Brazil has become the chaotic home to “the Bolsonaro model.” The country’s evangelical president still considers the virus “a little flu” and continues to advocate for an open economy with a to-hell-with-science approach.

Bolsonaro fired his health minister last week after Luiz Henrique Mandetta criticized his boss for flouting social distancing rules. Bolsonaro, who loves hugging his political supporters in crowded spaces during a pandemic, described the firing as a “mutual divorce.” Bolsonaro appointed a more obedient doctor at a ceremony where guests did not wear masks. Nor did they refrain from close physical contact. The president has joined protests against state governors’ lockdown decrees.

The newspaper O Globo offered one snapshot of the pandemic’s progress on April 18 in the state of Rio. There one person dies every 36 minutes, or 40 a day. The majority of the cases affect young people between the ages of 30 and 49 while only 25 per cent of the deaths have occurred among the elderly. Men typically represent the greatest number of cases and deaths.

As evidence of the virus’s prevalence, two governors have been sickened by it: Wilson Witzel of Rio de Janeiro and Helder Barbalho of Para. Witzel, who supports aggressive measures against the virus, has characterized Bolsonaro’s defiance as a “crime against humanity.”

The Asia Times reported that “The predictable health debacle in Brazil is also a direct consequence of the neoliberal economic debacle — wherein public health is not a priority and poor Brazilians have been left on their own, as well as demonized.”

Lack of government co-ordination and supplies have resulted in a dearth of testing as well as underutilized labs run by the agriculture ministry.

Meanwhile Brazilian researchers calculated that the country’s 25,000 cases represent only the tip of iceberg. They estimate that a quarter of a million people are already infected and that the country might face an Italian or Ecuadorean-like emergency by the end of April. In Ecuador, people have died in their homes and on the street by the hundreds.

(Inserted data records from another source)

(** C16: what is made into SAME audio is what the account is permitted.  Of a payload
    that the policy passed, the request has an originator that the account is allowed;
    the account's sender and originator name when these are forced; and the caller's
    own account, session and address as its origin, whatever the payload said.  The
    event is none that the account is denied when the payload names it as the policy
    reads it, as [event] with no [same_event]. *)
Theorem policy_binds_request `{StationConfig} (caller : Identity) (payload out : obj) (command : string) (tested : string * list string)
    (request : panelSameRequest) :
  Forall (fun code => In code allowedOriginatorCodes) (po_AllowedOriginators (ac_policy (id_Account caller))) ->
  applyAccountOriginationPolicy payload caller = Ok out -> audio_request command tested out = Ok request ->
  follows caller request /\
  (command <> "same.test" -> TrimSpace (stringValue payload "same_event") = "" -> TrimSpace (stringValue payload "event") <> "" ->
   forall code, In code (po_BlockedEventCodes (ac_policy (id_Account caller))) -> sg_Event request <> "" ->
     EqualFold code (sg_Event request) = false).
Proof.
  intros Hcodes Hout%policy_permitted Hreq. split; [by eapply audio_request_follows|].
  intros Hc Hs He code Hcode Hne. rewrite (aired_event _ _ _ _ _ _ Hout Hreq Hc Hs He) in *. by apply (pm_event _ _ _ Hout).
Qed.

(** ** The gate *)

Section gate.
Context `{Env} `{Tools} `{AuditCodec} `{SecretTools} `{Paseto} `{Totp} `{Others} `{SameMapping} `{AlertArchive} (h : AuthSettings).
Context (security : obj) (baseDir : string).

Lemma origination_no_account command payload : isOriginationExecution command payload = true ->
  accountCommandName command = false /\ command <> "profile.password.change" /\ command <> "profile.get" /\
  usesOriginationPolicy command payload = true.
Proof.
  intros Ho. assert (Huse : usesOriginationPolicy command payload = true) by (unfold usesOriginationPolicy; by rewrite Ho).
  assert (Hin : In command ["same.test"; "same.air"; "alert.broadcast"; "playlist.insert"; "alerts.archive.action"]).
  { unfold isOriginationExecution in Ho. destruct (mem command _) eqn:Hm; [apply mem_spec in Hm; cbn [In] in *; tauto|].
    destruct (String.eqb_spec command "playlist.insert") as [->|_]; [cbn [In]; tauto|].
    destruct (String.eqb_spec command "alerts.archive.action") as [->|_]; [cbn [In]; tauto|done]. }
  clear Ho. split_and!; [| | |done]; destruct Hin as [<-|[<-|[<-|[<-|[<-|[]]]]]]; reflexivity || discriminate.
Qed.

Lemma under_policy_ok caller command payload g out : usesOriginationPolicy command payload = true ->
  (under_policy h baseDir MAccounts caller command payload g).1 = Ok out ->
  exists prepared g', (prepareAccountOriginationPolicyPayload baseDir command payload (the_world g)).1 = Ok prepared /\
    (AllowOrigination h caller g').1 = Ok tt /\ applyAccountOriginationPolicy prepared caller = Ok out.
Proof.
  intros Huse. unfold under_policy. rewrite Huse. cbn [negb AccountMode]. unfold step. rewrite mbind_eq, on_world_eq. cbn [fst snd].
  destruct (prepareAccountOriginationPolicyPayload _ _ _ _) as [[prepared|e] w']; cbn [fst snd]; [|done]. rewrite mbind_eq.
  set (g' := with_world _ g). destruct (AllowOrigination h caller g') as [[[]|e] g''] eqn:Ea; cbn [fst snd]; [|done].
  destruct (applyAccountOriginationPolicy prepared caller) as [o|e] eqn:Eo; [|done]. intros [= ->].
  exists prepared, g'. split_and!; [done|by rewrite Ea|done].
Qed.
Lemma AllowOrigination_policy caller g : (AllowOrigination h caller g).1 = Ok tt -> po_AllowOrigination (ac_policy (id_Account caller)) = true.
Proof. unfold AllowOrigination. by destruct (po_AllowOrigination _). Qed.
End gate.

South Africa: 3,158 cases; 54 deaths; 58 million population

To date the country’s draconian lockdown may have changed the trajectory of the pandemic but testing is spotty. South Africa looked like it was going to repeat England’s experience but now appears to be on a more South Korean-like track. The goal of the lockdown is to buy the country time during which the government can build more critical-care beds, prepare quarantine facilities and set up field hospitals.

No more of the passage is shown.